What needs to be done → Go through the listing below. Copy each line that has the string "lset".

Dataset records →
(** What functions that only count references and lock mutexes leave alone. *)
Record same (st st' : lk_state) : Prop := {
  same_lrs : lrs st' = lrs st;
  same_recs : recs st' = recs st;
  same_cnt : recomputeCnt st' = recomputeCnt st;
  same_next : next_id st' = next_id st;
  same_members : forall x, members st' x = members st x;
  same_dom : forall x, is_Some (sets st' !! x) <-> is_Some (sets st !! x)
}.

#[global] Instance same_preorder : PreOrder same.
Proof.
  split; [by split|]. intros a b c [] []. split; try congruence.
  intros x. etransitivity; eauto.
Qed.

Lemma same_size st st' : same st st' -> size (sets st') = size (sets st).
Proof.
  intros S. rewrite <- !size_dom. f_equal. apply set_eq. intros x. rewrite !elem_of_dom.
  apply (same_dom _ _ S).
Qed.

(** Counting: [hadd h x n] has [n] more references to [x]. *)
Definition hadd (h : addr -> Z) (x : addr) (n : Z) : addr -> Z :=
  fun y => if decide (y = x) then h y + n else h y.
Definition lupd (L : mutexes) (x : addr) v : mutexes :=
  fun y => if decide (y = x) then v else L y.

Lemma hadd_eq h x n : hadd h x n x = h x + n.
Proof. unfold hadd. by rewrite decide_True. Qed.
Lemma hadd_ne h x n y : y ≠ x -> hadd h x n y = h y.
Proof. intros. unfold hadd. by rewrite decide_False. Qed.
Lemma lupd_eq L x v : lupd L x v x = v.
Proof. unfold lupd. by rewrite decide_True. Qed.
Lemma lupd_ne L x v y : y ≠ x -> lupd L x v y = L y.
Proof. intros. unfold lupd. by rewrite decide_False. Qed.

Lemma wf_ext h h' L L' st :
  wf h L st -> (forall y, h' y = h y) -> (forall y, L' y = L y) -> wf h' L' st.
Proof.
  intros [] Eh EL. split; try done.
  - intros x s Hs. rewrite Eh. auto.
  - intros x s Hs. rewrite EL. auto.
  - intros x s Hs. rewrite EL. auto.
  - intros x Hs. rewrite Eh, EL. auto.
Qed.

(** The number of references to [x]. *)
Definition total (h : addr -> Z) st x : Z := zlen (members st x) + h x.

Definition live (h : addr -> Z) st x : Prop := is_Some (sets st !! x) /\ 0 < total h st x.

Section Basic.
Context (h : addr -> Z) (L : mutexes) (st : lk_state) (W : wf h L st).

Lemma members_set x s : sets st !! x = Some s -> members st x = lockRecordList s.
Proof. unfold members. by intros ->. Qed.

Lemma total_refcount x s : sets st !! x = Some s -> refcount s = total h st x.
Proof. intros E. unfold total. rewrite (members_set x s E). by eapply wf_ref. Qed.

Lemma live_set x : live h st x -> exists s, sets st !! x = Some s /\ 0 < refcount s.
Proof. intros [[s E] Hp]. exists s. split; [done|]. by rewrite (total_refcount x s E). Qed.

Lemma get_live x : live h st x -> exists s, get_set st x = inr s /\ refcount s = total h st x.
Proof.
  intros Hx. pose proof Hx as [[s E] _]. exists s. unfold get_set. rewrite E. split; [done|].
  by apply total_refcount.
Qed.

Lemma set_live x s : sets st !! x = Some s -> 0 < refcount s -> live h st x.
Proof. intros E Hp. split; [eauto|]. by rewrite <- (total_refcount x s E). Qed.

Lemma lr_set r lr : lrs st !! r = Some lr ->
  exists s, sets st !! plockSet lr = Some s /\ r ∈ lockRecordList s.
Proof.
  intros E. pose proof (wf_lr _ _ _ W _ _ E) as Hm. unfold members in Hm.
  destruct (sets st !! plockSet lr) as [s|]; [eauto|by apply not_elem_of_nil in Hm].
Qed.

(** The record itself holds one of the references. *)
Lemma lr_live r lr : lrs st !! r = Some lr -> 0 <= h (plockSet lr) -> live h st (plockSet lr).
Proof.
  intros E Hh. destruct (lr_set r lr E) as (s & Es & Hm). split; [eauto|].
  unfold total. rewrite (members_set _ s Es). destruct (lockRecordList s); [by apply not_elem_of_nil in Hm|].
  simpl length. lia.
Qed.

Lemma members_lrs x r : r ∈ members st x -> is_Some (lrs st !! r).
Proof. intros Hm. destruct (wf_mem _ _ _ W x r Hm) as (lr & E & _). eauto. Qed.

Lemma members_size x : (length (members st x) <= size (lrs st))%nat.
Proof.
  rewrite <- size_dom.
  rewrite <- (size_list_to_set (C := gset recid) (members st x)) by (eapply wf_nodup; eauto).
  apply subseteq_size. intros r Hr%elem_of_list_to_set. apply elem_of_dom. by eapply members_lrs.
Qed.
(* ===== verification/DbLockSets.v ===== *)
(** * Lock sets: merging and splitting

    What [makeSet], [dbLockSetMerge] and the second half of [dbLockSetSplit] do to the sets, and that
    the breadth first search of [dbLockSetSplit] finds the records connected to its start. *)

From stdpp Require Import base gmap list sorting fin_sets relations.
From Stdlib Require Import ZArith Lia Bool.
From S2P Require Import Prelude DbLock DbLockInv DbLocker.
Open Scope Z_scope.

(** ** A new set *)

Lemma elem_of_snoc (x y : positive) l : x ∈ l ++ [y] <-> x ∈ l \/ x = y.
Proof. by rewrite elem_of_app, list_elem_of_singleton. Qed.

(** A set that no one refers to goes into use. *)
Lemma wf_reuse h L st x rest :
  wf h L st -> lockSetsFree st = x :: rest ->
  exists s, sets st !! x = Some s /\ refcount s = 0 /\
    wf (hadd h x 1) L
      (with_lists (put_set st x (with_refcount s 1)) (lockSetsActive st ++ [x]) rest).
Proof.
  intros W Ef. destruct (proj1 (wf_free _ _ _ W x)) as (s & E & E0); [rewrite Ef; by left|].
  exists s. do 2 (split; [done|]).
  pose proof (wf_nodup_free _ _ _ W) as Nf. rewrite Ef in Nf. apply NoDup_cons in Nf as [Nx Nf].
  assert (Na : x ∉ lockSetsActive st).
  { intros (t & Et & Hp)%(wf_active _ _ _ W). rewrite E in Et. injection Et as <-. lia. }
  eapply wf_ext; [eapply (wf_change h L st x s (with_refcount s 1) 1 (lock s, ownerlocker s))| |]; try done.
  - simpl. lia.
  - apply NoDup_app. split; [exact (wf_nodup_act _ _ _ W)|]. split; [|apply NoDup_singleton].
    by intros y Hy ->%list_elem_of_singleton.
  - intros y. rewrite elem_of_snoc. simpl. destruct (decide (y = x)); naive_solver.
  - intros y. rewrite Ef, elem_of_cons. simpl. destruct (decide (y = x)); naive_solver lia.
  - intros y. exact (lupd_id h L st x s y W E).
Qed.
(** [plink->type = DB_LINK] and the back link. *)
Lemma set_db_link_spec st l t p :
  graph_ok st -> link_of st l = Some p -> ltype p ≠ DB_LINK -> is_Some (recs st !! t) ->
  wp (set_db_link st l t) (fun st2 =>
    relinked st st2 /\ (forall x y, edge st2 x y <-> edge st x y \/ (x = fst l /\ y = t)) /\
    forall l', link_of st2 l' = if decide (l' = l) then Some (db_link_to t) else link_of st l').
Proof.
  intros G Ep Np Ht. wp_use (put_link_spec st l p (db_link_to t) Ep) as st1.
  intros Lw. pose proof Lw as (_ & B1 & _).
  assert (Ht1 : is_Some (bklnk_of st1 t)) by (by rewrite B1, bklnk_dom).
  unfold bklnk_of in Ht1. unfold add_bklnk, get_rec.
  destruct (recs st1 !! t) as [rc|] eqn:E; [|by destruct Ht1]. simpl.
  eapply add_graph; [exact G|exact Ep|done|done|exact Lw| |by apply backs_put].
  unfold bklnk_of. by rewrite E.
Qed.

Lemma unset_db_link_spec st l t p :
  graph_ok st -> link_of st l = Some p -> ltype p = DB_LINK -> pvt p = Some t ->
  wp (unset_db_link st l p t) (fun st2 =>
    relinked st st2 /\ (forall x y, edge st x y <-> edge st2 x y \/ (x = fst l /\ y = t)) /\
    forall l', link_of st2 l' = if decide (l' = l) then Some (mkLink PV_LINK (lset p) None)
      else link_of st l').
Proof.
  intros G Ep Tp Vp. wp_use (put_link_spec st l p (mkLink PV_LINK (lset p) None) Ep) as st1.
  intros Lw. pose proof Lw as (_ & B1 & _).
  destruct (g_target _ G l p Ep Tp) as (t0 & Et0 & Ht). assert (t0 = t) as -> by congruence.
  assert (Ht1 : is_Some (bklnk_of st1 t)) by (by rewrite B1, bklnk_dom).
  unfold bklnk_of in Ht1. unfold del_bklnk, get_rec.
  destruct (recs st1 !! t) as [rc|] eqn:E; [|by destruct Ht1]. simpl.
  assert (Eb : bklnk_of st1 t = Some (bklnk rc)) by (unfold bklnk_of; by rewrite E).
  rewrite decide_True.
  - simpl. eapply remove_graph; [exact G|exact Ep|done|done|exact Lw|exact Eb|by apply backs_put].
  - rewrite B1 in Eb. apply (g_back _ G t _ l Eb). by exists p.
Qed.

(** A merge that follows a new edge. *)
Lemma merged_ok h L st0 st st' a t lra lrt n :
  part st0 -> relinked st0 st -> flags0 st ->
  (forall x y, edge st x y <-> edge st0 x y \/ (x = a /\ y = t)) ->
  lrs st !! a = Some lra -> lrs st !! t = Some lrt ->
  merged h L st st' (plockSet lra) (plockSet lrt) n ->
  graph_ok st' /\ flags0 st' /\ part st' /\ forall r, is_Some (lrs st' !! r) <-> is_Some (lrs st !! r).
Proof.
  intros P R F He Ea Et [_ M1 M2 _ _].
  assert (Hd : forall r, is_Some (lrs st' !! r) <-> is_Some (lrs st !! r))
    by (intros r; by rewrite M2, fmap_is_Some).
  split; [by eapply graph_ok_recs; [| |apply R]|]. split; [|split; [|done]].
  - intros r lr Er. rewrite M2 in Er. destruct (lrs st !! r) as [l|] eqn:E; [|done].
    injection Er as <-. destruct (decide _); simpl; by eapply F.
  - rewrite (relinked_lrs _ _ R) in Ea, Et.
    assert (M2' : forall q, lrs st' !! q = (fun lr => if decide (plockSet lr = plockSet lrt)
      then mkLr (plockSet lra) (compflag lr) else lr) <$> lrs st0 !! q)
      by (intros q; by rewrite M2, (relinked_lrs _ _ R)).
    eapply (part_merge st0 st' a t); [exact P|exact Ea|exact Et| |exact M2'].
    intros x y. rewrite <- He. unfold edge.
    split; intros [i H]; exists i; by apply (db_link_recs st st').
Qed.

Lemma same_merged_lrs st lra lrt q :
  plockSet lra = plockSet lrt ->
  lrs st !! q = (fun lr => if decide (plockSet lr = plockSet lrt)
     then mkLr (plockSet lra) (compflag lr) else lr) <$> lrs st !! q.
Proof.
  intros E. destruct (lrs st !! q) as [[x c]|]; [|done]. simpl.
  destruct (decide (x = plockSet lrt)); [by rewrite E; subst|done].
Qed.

Exercise answer →
    forall l', link_of st2 l' = if decide (l' = l) then Some (mkLink PV_LINK (lset p) None)
  intros G Ep Tp Vp. wp_use (put_link_spec st l p (mkLink PV_LINK (lset p) None) Ep) as st1.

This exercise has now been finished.